El único sitio, aparentemente, a donde acuden todos los domingos los inmigrantes hispanos y se congregan más de 100 personas es en la iglesia de la Anunciación, a donde van a unirse en oración. Durante un servicio religioso el pasado domingo, el padre Jorge Winnie pidió orar “por las buenas relaciones y la paz del pueblo”.
Además, el religioso invitó a los feligreses para acudir a una serie de reuniones que tendrá la comisión de Relaciones Humanas de Pensilvania con miembros de la comunidad latina, para responder a preguntas relacionadas con la tensión causada por actos de discriminación.
El alcalde Thomas O’Neill describió su ciudad como “un lugar con una gran mezcla étnica”, y se rehusó a hablar sobre el crimen, aclarando que éste “debe ser dejado en las manos de la justicia”.
Y a pesar que los feligreses lamentan la muerte de Ramírez, conocido como “caballo”, se rehúsan a hablar del tema, argumentando que no quieren “problemas”. Otros, en tono resignado, aseguran que están acostumbrados “a que nos llamen mexicanos sucios”, pero coinciden en que los que más acosan a los latinos son los jóvenes.
Rose Walls, una residente del lugar por más de 30 años, pide que no se “califique a todos los blancos de la ciudad como racistas”. “Personalmente no tengo problemas con ninguna persona de otro origen étnico. No todos somos malos”, insiste.
Paloma Zamudio, de 21 años, e hija de Cornelio Zamudio, propietario del restaurante La Casita de Familia, el único restaurante mexicano de la zona, dijo que en su negocio “jamás hemos tenido ningún tipo de problema con nadie, nunca nos han roto ningún vidrio y, por el contrario, mucha de nuestra clientela es anglosajona”.

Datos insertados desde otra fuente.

(** ** clear_listeners *)

Lemma unlink_listeners_spec ls k t th :
  threads k !! t = Some th ->
  links_wf (put_thread t (th <| listeners := ls |>) k) -> queue_wf k ->
  exists k', unlink_listeners k t ls = Ret k' /\
    links_wf (put_thread t (th <| listeners := [] |>) k') /\ queue_wf k' /\
    threads k' = threads k /\ sched_list k' = sched_list k /\
    processes k' = processes k /\ idle_thread k' = idle_thread k.
Proof.
  revert k. induction ls as [|[e w] ls IH]; intros k Hth Hwf Hq; [by exists k|].
  cbn [unlink_listeners].
  destruct (links_from _ Hwf t _ e w ltac:(apply lookup_insert_eq)) as (ev & Hev & _); [left|].
  change (events k !! e = Some ev) in Hev. rewrite Hev. cbn [obind deref].
  destruct (links_wf_unlink k t th e ev w ls Hth Hwf Hev) as [Hin Hwf'].
  rewrite unlink_Ret by done. cbn [obind].
  match type of Hwf' with links_wf (put_thread _ _ ?k1) =>
    destruct (IH k1 Hth Hwf' (queue_wf_put_event _ _ _ Hq)) as (k' & Hr & Hs) end.
  exists k'. by rewrite Hr.
Qed.

Lemma clear_listeners_spec k t th :
  sched_wf k -> threads k !! t = Some th ->
  exists k', clear_listeners k t = Ret k' /\ sched_wf k' /\
    threads k' = <[t := th <| listeners := [] |>]> (threads k) /\
    sched_list k' = sched_list k /\ processes k' = processes k /\
    idle_thread k' = idle_thread k.
Proof.
  intros [Hq Hl] Hth. unfold clear_listeners. rewrite Hth. cbn [obind deref].
  destruct (unlink_listeners_spec (listeners th) k t th) as (k' & -> & ? & ? & Ht & Hs);
    [done|..|done|].
  { unfold put_thread. simpl. rewrite insert_id; [by destruct k|]. rewrite Hth. by destruct th. }
  eexists. split; [done|]. split; [split|].
  - eapply queue_wf_put_thread; [done| |]; [by rewrite Ht|done].
  - done.
  - simpl. by rewrite Ht.
Qed.

(** ** trigger *)

Lemma trigger_spec k e ev d max :
  sched_wf k -> events k !! e = Some ev ->
  exists k' n, trigger k e d max = Ret (k', n) /\ sched_wf k' /\
    processes k' = processes k /\ idle_thread k' = idle_thread k /\
    n = Z.of_nat (length (take (Z.to_nat (Z.max 1 max)) (listener_list ev))) /\
    forall t, threads k' !! t =
      (fun th => woken th (last_which t (take (Z.to_nat (Z.max 1 max)) (listener_list ev))))
        <$> threads k !! t.
Proof.
  intros [Hq Hl] Hev. unfold trigger. rewrite Hev. cbn [obind deref].
  destruct (links_event _ Hl _ _ Hev) as [_ ->].
  destruct (listener_list ev) as [|x l] eqn:El.
  - simpl. eexists _, 0. split; [done|].
    assert (forall p, links_wf (put_event e (ev <| pending := p |>) k)) as Hp.
    { intros p. apply links_wf_pending; auto. }
    rewrite take_nil. destruct d; (split; [|split_and!; try done]);
      try by (intros t; unfold last_which; simpl; destruct (threads k !! t)).
    + done.
    + split; [by apply queue_wf_put_event|apply Hp].
  - rewrite (proj2 (Z.eqb_neq _ _)) by (simpl; lia). rewrite <- El.
    destruct (wake_listeners_spec (listener_list ev) k max 0 Hq) as (k' & -> & ? & Hs & ? & ? & Ht).
    { intros t w Hin. destruct (links_to _ Hl _ _ _ _ Hev Hin) as (th & -> & _). done. }
    rewrite Z.sub_0_r, Z.add_0_l in *.
    eexists _, _. split; [done|]. split_and!; try done. split; [done|by eapply links_wf_same].
Qed.

Lemma trigger_all_spec k e ev :
  sched_wf k -> events k !! e = Some ev ->
  exists k', trigger_all k e = Ret k' /\ sched_wf k' /\
    processes k' = processes k /\ idle_thread k' = idle_thread k /\
    forall t, exists w, threads k' !! t = (fun th => woken th w) <$> threads k !! t.
Proof.
  intros Hwf Hev. unfold trigger_all.
  destruct (trigger_spec k e ev false INT_MAX Hwf Hev) as (k' & n & -> & ? & ? & ? & _ & Ht).
  exists k'. split_and!; [done..|]. eauto.
Qed.

(** ** The operations keep the invariants *)

Lemma register_room evs k t th i k' :
  register k t i evs = Ret k' -> threads k !! t = Some th -> room th (length (entries i evs)).
Proof.
  revert k th i. induction evs as [|[e|] evs IH]; intros k th i; cbn [register entries].
  - intros _ _. by left.
  - intros H Hth. rewrite Hth in H. cbn [obind deref] in H. inv_ret.
    eapply IH in H; [|apply lookup_insert_eq]. unfold room, listeners_reserve in *. simpl in H |- *.
    rewrite length_app in H. simpl in H. right.
    destruct (Z.leb_spec (Z.of_nat (length (listeners th)) + 1) (listeners_capacity th)).
    { simplify_eq. left. destruct H as [?|[?|[Hn _]]]; [lia|lia|by destruct (listeners th)]. }
    destruct (Z.eqb_spec (Z.of_nat (length (listeners th))) 0) as [En|]; [|done]. simplify_eq.
    destruct (listeners th); [|simpl in En; lia]. right. split; [done|]. simpl in H.
    destruct H as [->|[?|[? _]]]; [done|lia|done].
  - apply IH.
Qed.

Lemma find_pending_None evs k i :
  find_pending k i evs = Ret None ->
  forall e, Some e ∈ evs -> exists ev, events k !! e = Some ev /\ pending ev <= 0.
Proof.
  revert i. induction evs as [|[e|] evs IH]; intros i H e' Hin; cbn [find_pending] in H.
  - by apply elem_of_nil in Hin.
  - inv_ret. destruct (Z.gtb_spec (pending a) 0); [done|].
    apply elem_of_cons in Hin as [[= ->]|Hin]; eauto.
  - apply elem_of_cons in Hin as [|Hin]; [done|]. eauto.
Qed.

Lemma find_pending_Some evs k i e j :
  find_pending k i evs = Ret (Some (e, j)) ->
  i <= j /\ evs !! Z.to_nat (j - i) = Some (Some e) /\
  exists ev, events k !! e = Some ev /\ 0 < pending ev.
Proof.
  revert i. induction evs as [|[e'|] evs IH]; intros i H; cbn [find_pending] in H; [done| |].
  - inv_ret. destruct (Z.gtb_spec (pending a) 0).
    + simplify_eq. rewrite Z.sub_diag. eauto with lia.
    + apply IH in H as (? & H & ?). split_and!; [lia| |done].
      by replace (Z.to_nat (j - i)) with (S (Z.to_nat (j - (i + 1)))) by lia.
  - apply IH in H as (? & H & ?). split_and!; [lia| |done].
    by replace (Z.to_nat (j - i)) with (S (Z.to_nat (j - (i + 1)))) by lia.
Qed.

Lemma queue_wf_unqueue k t th st :
  queue_wf k -> threads k !! t = Some th -> st = BLOCKED \/ st = STOPPED ->
  queue_wf (put_thread t (th <| state := st |>)
    (k <| sched_list := filter (fun y => y <> t) (sched_list k) |>)).
Proof.
  intros Hq Hth Hst. split; simpl.
  - apply NoDup_filter, (queue_nodup _ Hq).
  - intros t' [Hne Hin]%list_elem_of_filter. rewrite lookup_insert_ne by done.
    by apply (queue_awake _ Hq).
  - intros t' th' Hth' Hr Hi. rewrite lookup_insert in Hth'. case_decide; simplify_eq.
    { destruct Hr as [Hr|Hr]; simpl in Hr; destruct Hst; congruence. }
    apply list_elem_of_filter. split; [done|]. by eapply (queue_complete _ Hq).
Qed.

Lemma sched_wf_enqueue k t s k' :
  sched_wf k -> enqueue_thread k t s = Ret k' -> sched_wf k'.
Proof.
  intros [Hq Hl] He. destruct (threads k !! t) as [th|] eqn:Hth.
  2:{ unfold enqueue_thread in He. by rewrite Hth in He. }
  assert (~ double_link k t th s) as Hnd.
  { intros (Hs & -> & Hin). unfold enqueue_thread in He. rewrite Hth in He. simpl in He.
    rewrite Hs in He. unfold link_tail in He. simpl in He. by rewrite decide_True in He. }
  rewrite (enqueue_thread_eq _ _ _ _ Hq Hth Hnd) in He. injection He as <-. split.
  - by apply queue_wf_enqueue.
  - eapply links_wf_same; [by apply enqueue_same_links|done].
Qed.

Lemma sched_wf_put_thread k t th th' :
  sched_wf k -> threads k !! t = Some th -> state th' = state th ->
  listeners th' = listeners th -> sched_wf (put_thread t th' k).
Proof.
  intros [Hq Hl] Hth Hs Hls. split; [by eapply queue_wf_put_thread|].
  eapply links_wf_same; [by eapply put_thread_same_links|done].
Qed.

Lemma sched_wf_put_process k p pr : sched_wf k -> sched_wf (put_process p pr k).
Proof. intros [[] []]. by split. Qed.

Lemma sched_wf_trigger k e d m k' n :
  sched_wf k -> trigger k e d m = Ret (k', n) -> sched_wf k'.
Proof.
  intros Hwf Ht. destruct (events k !! e) as [ev|] eqn:Hev.
  - destruct (trigger_spec k e ev d m Hwf Hev) as (k2 & n2 & H & ? & _). congruence.
  - unfold trigger in Ht. by rewrite Hev in Ht.
Qed.

Lemma sched_wf_trigger_all k e k' : sched_wf k -> trigger_all k e = Ret k' -> sched_wf k'.
Proof.
  unfold trigger_all. intros Hwf Ht. inv_ret. destruct a. inv_ret. by eapply sched_wf_trigger.
Qed.

Lemma sched_wf_send_signal k t s k' : sched_wf k -> send_signal k t s = Ret k' -> sched_wf k'.
Proof.
  unfold send_signal. intros Hwf Hs. inv_ret. eapply sched_wf_trigger_all; [|done].
  eapply sched_wf_enqueue; [|done]. by eapply sched_wf_put_thread.
Qed.

Lemma sched_wf_process_send_signal k p s k' :
  sched_wf k -> process_send_signal k p s = Ret k' -> sched_wf k'.
Proof. unfold process_send_signal. intros Hwf Hs. inv_ret. by eapply sched_wf_send_signal. Qed.

Lemma sched_wf_unqueue k t th st :
  sched_wf k -> threads k !! t = Some th -> st = BLOCKED \/ st = STOPPED ->
  sched_wf (put_thread t (th <| state := st |>)
    (k <| sched_list := filter (fun y => y <> t) (sched_list k) |>)).
Proof.
  intros [Hq Hl] Hth Hst. split; [by apply queue_wf_unqueue|].
  eapply links_wf_same; [|exact Hl]. split; [done|]. intros t'. simpl.
  rewrite lookup_insert. case_decide; [|done]. subst. by rewrite Hth.
Qed.

Lemma dequeue_thread_blocked k t k' :
  dequeue_thread k t (-1) = Ret k' -> exists th, threads k !! t = Some th /\ runnable th /\
    t ∈ sched_list k /\
    k' = put_thread t (th <| state := BLOCKED |>)
           (k <| sched_list := filter (fun y => y <> t) (sched_list k) |>).
Proof.
  unfold dequeue_thread, unlink. intros H. inv_ret. case_decide; [|done]. inv_ret.
  cbn [negb Z.eqb Z.opp Pos.eqb] in H. inv_ret. eexists. split; [done|]. split; [|done].
  match goal with H : bool_decide _ = true |- _ => by apply bool_decide_eq_true in H end.
Qed.

Lemma sched_wf_dequeue k t s k' : sched_wf k -> dequeue_thread k t s = Ret k' -> sched_wf k'.
Proof.
  intros Hwf H. destruct (Z.eqb_spec s (-1)) as [->|Hs].
  { apply dequeue_thread_blocked in H as (th & Hth & _ & _ & ->). apply sched_wf_unqueue; auto. }
  unfold dequeue_thread, unlink in H. inv_ret. case_decide; [|done]. inv_ret.
  rewrite (proj2 (Z.eqb_neq _ _) Hs) in H. cbn [negb] in H. inv_ret.
  match goal with E : trigger_all _ _ = Ret ?k1 |- _ => assert (sched_wf k1) as Hwf' end.
  { eapply sched_wf_trigger_all; [|eassumption]. apply sched_wf_put_process.
    by apply sched_wf_unqueue; auto. }
  case_match; [by eapply sched_wf_process_send_signal|by inv_ret].
Qed.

James Goodman, fiscal a cargo del caso de Ramírez, aseguró que lo ocurrido “ha llenado a la ciudad de tensión entre los grupos étnicos, por lo que deben calmarse los ánimos y esperar que el caso se resuelva en manos de la justicia”.
Roger Laguna, el abogado de uno de los tres jóvenes blancos arrestados por la muerte del inmigrante mexicano, ha manifestado que a pesar de los epítetos por la raza de la víctima, la pelea no fue motivada por odio racial. Sin embargo, la novia de la víctima, Crystal Dillman, también de Shenandoah, ha pintado una imagen mucho más racista de este pueblo y ha dicho que Ramírez era insultado con frecuencia con apelativos como “dirty mexican” (mexicano sucio).
La tensión a la que se refiere la mayoría de los entrevistados es evidente en Shenandoah, en donde los residentes de origen centroamericano se dedican a trabajar en jardinería y tareas agrícolas.
Pérez, el propietario de la bodega La Guadalupana, en la calle Main, apunta: “Para ser domingo, la calle luce desolada, es que nadie quiere salir, todo el mundo está temeroso”.
Protegido por los muros de la iglesia de la Asunción, el feligrés Rodolfo Martínez, quien conocía al mexicano muerto, se atreve a expresar cuál el sentir de la congregación de inmigrantes hispanos: “Todos los que conocimos a Luis esperamos que se haga justicia y que su muerte sirva para cerrar la brecha de odio e intolerancia racial que existe en algunos sectores, no sólo de esta ciudad sino de todo el país.”